Mariana
Mortágua* | Jornal de Notícias | opinião
Portugal
ganhou a Eurovisão, e o país emocionou-se. É compreensível que assim seja. Mas
também é justo pedir que não percamos o pé, a noção precisa do Mundo que avança
apesar do nosso alheamento. Pelo menos em teoria, a Eurovisão pretende celebrar
e evocar princípios de tolerância, de encontro de nações e culturas de dentro e
fora da Europa. É difícil por isso compreender que essa celebração possa ser
tão asséptica, tão artificialmente alienada da violência que, de tão
banalizada, já não merece especial atenção.
Ficámos
a saber na semana passada que as autoridades italianas deixaram morrer 268
pessoas, entre elas 60 crianças, que fugiam da guerra pela Líbia. E a palavra
"deixaram" neste contexto não é simbólica.
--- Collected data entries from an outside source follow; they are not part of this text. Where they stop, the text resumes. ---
(* ===== verification/Frame.v ===== *)
(** * Frame: the pandas data frames of transport.py

    A frame read by [pd.read_csv] has a list of column names and a list of
    rows; every row carries the [id] and [weight] columns the code reads
    with [df['id'].iat[i]] and [df['weight'].to_numpy()], and a map from
    the other column names to their values.  A missing value of a declared
    column (NaN) is outside the loader's contract (spec, section 6): the
    well-formedness predicate [frame_wf] says every row has every column.

    Operations: [loc_matrix] is [df.loc[:, cols].to_numpy()] (a
    [KeyError] when a column is absent, raised before any row is read),
    [iloc] is [df.iloc[positions, :]], [weights], [ids], [col_iat]. *)

From S2P Require Import Prelude.
From stdpp Require Import gmap.

Record Row := mkRow {
  row_id : Z;
  row_weight : Q;
  row_vals : gmap string Q
}.

Record Frame := mkFrame {
  columns : list string;
  rows : list Row
}.

(** Every row has a value for every declared column. *)
Definition frame_wf (f : Frame) : Prop :=
  Forall (fun r => forall c, c ∈ columns f -> is_Some (row_vals r !! c)) (rows f).

(** [df[c]] on a single row: the value of the column, [KeyError] if the
    row has none. *)
Definition row_get (r : Row) (c : string) : result Q :=
  match row_vals r !! c with
  | Some v => Ok v
  | None => Err (KeyErrorColumn c)
  end.

(** pandas checks the requested labels against the columns first. *)
Definition check_columns (f : Frame) (cols : list string) : result unit :=
  match List.find (fun c => negb (bool_decide (c ∈ columns f))) cols with
  | Some c => Err (KeyErrorColumn c)
  | None => Ok tt
  end.

(** [df.loc[:, cols].to_numpy()]: one vector per row, in [cols] order. *)
Definition loc_matrix (f : Frame) (cols : list string) : result (list (list Q)) :=
  let* _ := check_columns f cols in
  rmapM (fun r => rmapM (row_get r) cols) (rows f).

(** [df.iloc[positions, :]]: the rows at the given positions, in order. *)
Definition iloc (f : Frame) (ps : list nat) : result Frame :=
  let* rs := rmapM (nth_r (rows f)) ps in
  Ok (mkFrame (columns f) rs).

(** [df['weight'].to_numpy()] and [df['id']]. *)
Definition weights (f : Frame) : list Q := map row_weight (rows f).
Definition ids (f : Frame) : list Z := map row_id (rows f).

(** [df[c].iat[i]]: [KeyError] for an unknown column, [IndexError] out of
    range. *)
Definition col_iat (f : Frame) (c : string) (i : nat) : result Q :=
  if bool_decide (c ∈ columns f) then
    let* r := nth_r (rows f) i in row_get r c
  else Err (KeyErrorColumn c).

(** ** Lemmas *)

Lemma check_columns_Ok f cols :
  check_columns f cols = Ok tt <-> Forall (fun c => c ∈ columns f) cols.
Proof.
  unfold check_columns. rewrite Forall_forall.
  destruct (List.find _ cols) as [c|] eqn:E.
  - apply find_some in E as [Hin Hc]. apply negb_true_iff, bool_decide_eq_false in Hc.
    split; [discriminate | intros H; exfalso; apply Hc, H, list_elem_of_In, Hin].
  - split; [|done]. intros _ c Hc%list_elem_of_In.
    pose proof (find_none _ _ E c Hc) as Hn.
    apply negb_false_iff, bool_decide_eq_true in Hn. exact Hn.
Qed.

Lemma check_columns_Err f cols c :
  check_columns f cols = Err (KeyErrorColumn c) ->
  c ∈ cols /\ c ∉ columns f.
Proof.
  unfold check_columns. destruct (List.find _ cols) as [c'|] eqn:E; [|discriminate].
  intros [= <-]. apply find_some in E as [Hin Hc].
  apply negb_true_iff, bool_decide_eq_false in Hc.
  split; [by apply list_elem_of_In | done].
Qed.

Lemma row_get_Some r c (Hc : is_Some (row_vals r !! c)) :
  exists v, row_vals r !! c = Some v /\ row_get r c = Ok v.
Proof. destruct Hc as [v Hv]. exists v. unfold row_get. by rewrite Hv. Qed.

(** On a well-formed frame, selecting present columns succeeds and yields
    one vector of [length cols] values per row. *)
Lemma loc_matrix_wf f cols :
  frame_wf f -> Forall (fun c => c ∈ columns f) cols ->
  exists X, loc_matrix f cols = Ok X /\ length X = length (rows f) /\
    Forall2 (fun r x => Forall2 (fun c v => row_vals r !! c = Some v) cols x) (rows f) X.
Proof.
  intros Hwf Hcols. unfold loc_matrix.
  rewrite (proj2 (check_columns_Ok f cols) Hcols). simpl.
  unfold frame_wf in Hwf. induction Hwf as [|r rs Hr _ IH]; simpl.
  - exists []. repeat split; constructor.
  - assert (exists x, rmapM (row_get r) cols = Ok x /\
              Forall2 (fun c v => row_vals r !! c = Some v) cols x) as (x & Hx & Hxs).
    { clear IH. induction Hcols as [|c cols Hc _ IHc]; simpl.
      - exists []. split; constructor.
      - destruct (row_get_Some r c (Hr c Hc)) as (v & Hv & ->). simpl.
        destruct IHc as (x & -> & Hx). exists (v :: x). split; [done | by constructor]. }
    destruct IH as (X & HX & Hlen & HX2). rewrite Hx. simpl. rewrite HX. simpl.
    exists (x :: X). repeat split; [simpl; lia | by constructor].
Qed.

Lemma loc_matrix_row_length f cols X :
  loc_matrix f cols = Ok X -> Forall (fun x => length x = length cols) X.
Proof.
  unfold loc_matrix. intros H. inv_ok.
  apply rmapM_Ok_Forall2 in H. induction H as [|r x rs X Hx _ IH]; constructor; [|done].
  by apply rmapM_Ok_length in Hx.
Qed.

(** A position list within range selects exactly those rows. *)
Lemma iloc_in_range f ps :
  Forall (fun p => p < length (rows f))%nat ps ->
  exists g, iloc f ps = Ok g /\ columns g = columns f /\
    Forall2 (fun p r => rows f !! p = Some r) ps (rows g).
Proof.
  intros Hps. unfold iloc.
  assert (exists rs, rmapM (nth_r (rows f)) ps = Ok rs /\
            Forall2 (fun p r => rows f !! p = Some r) ps rs) as (rs & -> & Hrs).
  { induction Hps as [|p ps Hp _ IH]; simpl.
    - exists []. split; constructor.
    - destruct (nth_r_lt _ _ Hp) as [r Hr]. rewrite Hr. simpl.
      destruct IH as (rs & -> & Hrs). exists (r :: rs). split; [done|].
      constructor; [by apply nth_r_lookup | done]. }
  simpl. eexists. split; [reflexivity | split; [done | exact Hrs]].
Qed.

Lemma iloc_wf f ps g : frame_wf f -> iloc f ps = Ok g -> frame_wf g.
Proof.
  unfold iloc, frame_wf. intros Hwf H. inv_ok. simpl.
  apply rmapM_Ok_Forall2 in Ha. rewrite Forall_forall. intros r Hr.
  apply list_elem_of_lookup in Hr as [i Hi].
  destruct (Forall2_lookup_r _ _ _ _ _ Ha Hi) as (p & _ & Hp).
  apply nth_r_lookup, list_elem_of_lookup_2 in Hp.
  rewrite Forall_forall in Hwf. by apply Hwf.
Qed.

#[export] Hint Resolve iloc_wf : match_db.

(** [df[c].iat[i]] on a well-formed frame reads the row's value. *)
Lemma col_iat_wf f c i r :
  frame_wf f -> c ∈ columns f -> rows f !! i = Some r ->
  exists v, row_vals r !! c = Some v /\ col_iat f c i = Ok v.
Proof.
  intros Hwf Hc Hr. unfold frame_wf in Hwf. rewrite Forall_lookup in Hwf.
  destruct (row_get_Some r c (Hwf i r Hr c Hc)) as (v & Hv & Hget).
  exists v. split; [done|]. unfold col_iat. rewrite bool_decide_eq_true_2 by done.
  rewrite (proj2 (nth_r_lookup _ _ _) Hr). simpl. exact Hget.
Qed.

(** The only error [df[c].iat[i]] raises at an in-range row is [KeyError]. *)
Lemma col_iat_in_range f c i :
  (i < length (rows f))%nat ->
  (exists v, col_iat f c i = Ok v) \/ col_iat f c i = Err (KeyErrorColumn c).
Proof.
  intros Hi. unfold col_iat. case_bool_decide; [|by right].
  destruct (nth_r_lt _ _ Hi) as [r ->]. simpl. unfold row_get.
  destruct (row_vals r !! c); [left; by eexists | by right].
Qed.

(** [frame_wf] is decidable, so concrete frames are checked by [decide]. *)
Lemma frame_wf_alt f :
  frame_wf f <-> Forall (fun r => Forall (fun c => is_Some (row_vals r !! c)) (columns f)) (rows f).
Proof.
  unfold frame_wf. split; intros H; eapply Forall_impl; try exact H; simpl;
    intros r Hr; [apply Forall_forall; auto | intros c Hc; by apply (proj1 (Forall_forall _ _) Hr)].
Qed.

#[export] Instance frame_wf_dec f : Decision (frame_wf f).
Proof. destruct (decide (Forall (fun r => Forall (fun c => is_Some (row_vals r !! c)) (columns f)) (rows f)));
  [left | right]; by rewrite frame_wf_alt. Defined.

(** ** Toy frames (spec, section 8)

    DINA has three records of weights [1, 1, 2] and matching variable
    [0, 1, 2], CPS two of weights [2, 1] and variable [0, 2], SCF two of
    weights [1, 2] and variable [1, 2], all in the cell
    (married, old, employed) = (1, 0, 1).  [dina2] adds a DINA record in
    the cell (0, 0, 1), which neither survey has.  The witnesses of the
    theorems run on them. *)
Module Toy.
Local Open Scope Q_scope.

Definition row (id : Z) (w : Q) (vals : list (string * Q)) : Row := mkRow id w (list_to_map vals).
Definition cell101 : list (string * Q) := [("married", 1); ("old", 0); ("employed", 1)].
Definition cell001 : list (string * Q) := [("married", 0); ("old", 0); ("employed", 1)].

Definition dina : Frame := mkFrame ["married"; "old"; "employed"; "dina_v"]
  [row 1 1 (("dina_v", 0) :: cell101); row 2 1 (("dina_v", 1) :: cell101);
   row 3 2 (("dina_v", 2) :: cell101)].
Definition dina2 : Frame := mkFrame (columns dina) (rows dina ++ [row 4 5 (("dina_v", 1) :: cell001)]).
Definition cps : Frame := mkFrame ["married"; "old"; "employed"; "cps_v"]
  [row 11 2 (("cps_v", 0) :: cell101); row 12 1 (("cps_v", 2) :: cell101)].
Definition scf : Frame := mkFrame ["married"; "old"; "employed"; "scf_v"]
  [row 21 1 (("scf_v", 1) :: cell101); row 22 2 (("scf_v", 2) :: cell101)].

End Toy.
Lemma build_inter_missing_column_witness :
  exists c', build_inter Toy.dina Toy.cps 4 [[1#3; 1#6]; [1#6; 1#12]; [1#3; 1#6]] ["dina_x"] = Err (KeyErrorColumn c').
Proof. apply (build_inter_missing_column _ _ _ _ _ "dina_x"); solve_concrete. Defined.

Lemma nonzero_ref_equiv_witness :
  nonzero [[0; 1#2]; [1#4; 0]; [0; 0]] = nonzero_ref [[0; 1#2]; [1#4; 0]; [0; 0]] 2.
Proof. apply nonzero_ref_equiv. decide_concrete. Defined.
A guarda costeira italiana
esteve ao telefone durante cinco horas com um médico sírio que implorava ajuda
enquanto afundava com os restantes 267 refugiados perto de Lampedusa, e nada
fez. São só mais algumas centenas a juntar aos milhares que já perderam a vida
a tentar atravessar o mar que não é mais que um muro que a Europa mantém
guardado e armado para impedir uma passagem segura.
Pode
a Eurovisão resolver um problema político e humanitário desta dimensão?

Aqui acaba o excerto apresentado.